___ DATASET RECORDS ___
Definition sample_msg (o : pseudo_op_t) (path : bytes) (dev ino uid gid mode nlink : Z) : pseudo_msg_t :=
  mkMsg (mkHeader PSEUDO_MSG_OP o 0 0 7 (-1) dev ino uid gid mode 0 (Z.of_nat (length path)) nlink 0)
        (path ++ replicate 4 NUL).

Definition sample_row (path : bytes) (dev ino : Z) : file_row := mkFile path dev ino 0 0 0x81a4 0 0.

Definition sample_pdb (rows : list file_row) (attrs : list xattr_row) : @pdb mem_engine :=
  @mkPdb mem_engine
    (mkTables (list_to_map (zip (map Z.of_nat (seq 1 (length rows))) rows))
              (list_to_map (map (fun x => (x_id x, x)) attrs)) ∅, 0) false None.

(** Renaming [/a] to [/b] turns the row [/a/x/a/y] into [/b/x/b/y]: SQL's
    [replace] rewrites every occurrence of the old path, not only the
    leading one. *)
Theorem rename_rewrites_every_occurrence :
  let p := sample_pdb [sample_row ($"/a") 1 10; sample_row ($"/a/x/a/y") 1 11] [] in
  let p' := (@pdb_rename_file mem_engine p (Some ($"/a" ++ [NUL]))
               (sample_msg OP_RENAME ($"/b" ++ [NUL]) 1 10 0 0 0x41ed 1)).1 in
  map f_path (map_to_list (files (pdb_tables p'))).*2 = [$"/b/x/b/y"; $"/b"].
Proof. vm_compute. reflexivity. Qed.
___
» TASK INSTRUCTIONS: From the records above, reproduce exactly the lines from the one with "(mkTables (list_to_map (zip" to the one with "(** Renaming [/a]", both included, and no others.

» SOLUTION TO THIS TASK:
    (mkTables (list_to_map (zip (map Z.of_nat (seq 1 (length rows))) rows))
              (list_to_map (map (fun x => (x_id x, x)) attrs)) ∅, 0) false None.

(** Renaming [/a] to [/b] turns the row [/a/x/a/y] into [/b/x/b/y]: SQL's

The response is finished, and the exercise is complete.